Biff refuses to dream because he has seen the truth behind his dad’s fantasies. When Biff was young, he was a football star who dreamt more than Happy did and was the focus of Willy’s hopes. He wanted to get an athletic scholarship, but would not take a remedial math class that he needed in order to graduate from high school. He made this decision because he accidentally caught Willy’s mistress in a hotel room. Biff saw that even when Willy’s dreams seemed at their height, falsehood stood behind them.
Biff’s presence is the catalyst for Willy’s suicide, the visible sign that his ambitions destroyed his family. Willy’s guilt over betraying his family is clear; he worries that it is his fault that Biff did not go to summer school, and he rages at Linda for darning stockings in his presence, because they remind him of his mistress. But where Linda tries to comfort him, Biff insists on telling Willy that his ambitions are failed. Willy not only desires to earn something real, the twenty thousand dollar life insurance policy, but also to earn it for Biff.

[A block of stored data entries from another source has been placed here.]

(** * The asynchronous logging engine of [include/logger.hpp]

    A shallow embedding of [Logger], [Logger::Impl] and the background
    worker, with the properties of the engine stated over it.

    Conventions.
    - [size_t] values are [Z] with the 64-bit wrap-around written out,
      [int] values are [Z] reduced to the signed 32-bit range.
    - A [std::stringstream] is a record with its buffer, its fill character
      and its pending field width, because both manipulators used by the
      formatter act on that state.
    - The file system is a finite map from paths to the records stored in
      each file and the set of the directories that exist, together with
      the sets of paths on which the operating system refuses an
      operation.  Paths are in generic format, with [/] as separator.
    - Everything the engine does to the outside (console lines, file
      lines, flush, close, stop request, join) is appended to one event
      list, so that orderings between them can be stated.
    - The worker thread is a program counter stored in the thread handle;
      it advances by [worker_step], either interleaved with the moves of
      other threads ([step]) or alone until it exits ([loggingWorker], which
      is what [join] waits for). *)

From stdpp Require Import gmap strings list fin_maps pretty propset.
From Stdlib Require Import ZArith Lia Ascii.

Open Scope string_scope.
Open Scope list_scope.
Open Scope Z_scope.

(** ** Levels and targets *)

Inductive LogLevel := TRACE | DEBUG | INFO | WARN | ERROR | CRITICAL.

Inductive LogTarget := CONSOLE | FILE | BOTH.

(** The enumerator values of [enum class LogLevel]. *)
Definition level_value (l : LogLevel) : Z :=
  match l with
  | TRACE => 0 | DEBUG => 1 | INFO => 2 | WARN => 3 | ERROR => 4 | CRITICAL => 5
  end.

(** [a < b] on [LogLevel] compares the underlying values. *)
Definition level_lt (a b : LogLevel) : bool := level_value a <? level_value b.

Global Instance LogLevel_eq_dec : EqDecision LogLevel.
Proof. solve_decision. Defined.

Global Instance LogTarget_eq_dec : EqDecision LogTarget.
Proof. solve_decision. Defined.

Definition logLevelToString (level : LogLevel) : string :=
  match level with
  | TRACE => "TRACE"
  | DEBUG => "DEBUG"
  | INFO => "INFO"
  | WARN => "WARN"
  | ERROR => "ERROR"
  | CRITICAL => "CRITICAL"
  end.

Definition logTargetToString (target : LogTarget) : string :=
  match target with
  | CONSOLE => "CONSOLE"
  | FILE => "FILE"
  | BOTH => "BOTH"
  end.

Definition target_has_console (t : LogTarget) : bool :=
  match t with CONSOLE | BOTH => true | FILE => false end.

Definition target_has_file (t : LogTarget) : bool :=
  match t with FILE | BOTH => true | CONSOLE => false end.

(** ** Output streams

    [std::setw] sets the width of the next formatted insertion only;
    [std::setfill] changes the fill character until it is changed again.
    With the default adjustment the padding goes in front of the text. *)

Module Stream.

Record ostream := mk {
  buf : string;
  fill : ascii;
  width : nat
}.

Definition init : ostream := {| buf := ""; fill := " "%char; width := 0 |}.

Fixpoint repeat_char (n : nat) (c : ascii) : string :=
  match n with
  | O => ""
  | S n' => String c (repeat_char n' c)
  end.

(** The field produced for [s] under fill [c] and width [w]. *)
Definition pad (c : ascii) (w : nat) (s : string) : string :=
  repeat_char (w - String.length s) c +:+ s.

Definition setfill (c : ascii) (os : ostream) : ostream :=
  let 'mk b _ w := os in {| buf := b; fill := c; width := w |}.

Definition setw (w : nat) (os : ostream) : ostream :=
  let 'mk b f _ := os in {| buf := b; fill := f; width := w |}.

In Willy’s suicide is the final destruction of the dream. He thinks that he will have a salesman’s funeral that everyone will attend, and that the insurance money will put Biff ahead of Bernard. He kills himself by driving the car that was the subject of his nostalgia, or, more appropriately, by crashing it. In the moment when he does get something real, he kills his dream and himself. He had always lived on expectancy and hope; actually having what he works for kills him, as it may well have Ben.
The insurance money never appears in the play, nor is Biff’s future ever resolved. Willy is dead, and this comes as a surprise neither to the audience, who know the play’s title before ever walking into the theater, nor to the major characters, who have all known about Willy’s designs since at least halfway through the play. Once Willy and his dreams, which controlled the entire play, are dead, the powerful reality of their deaths is all that remains.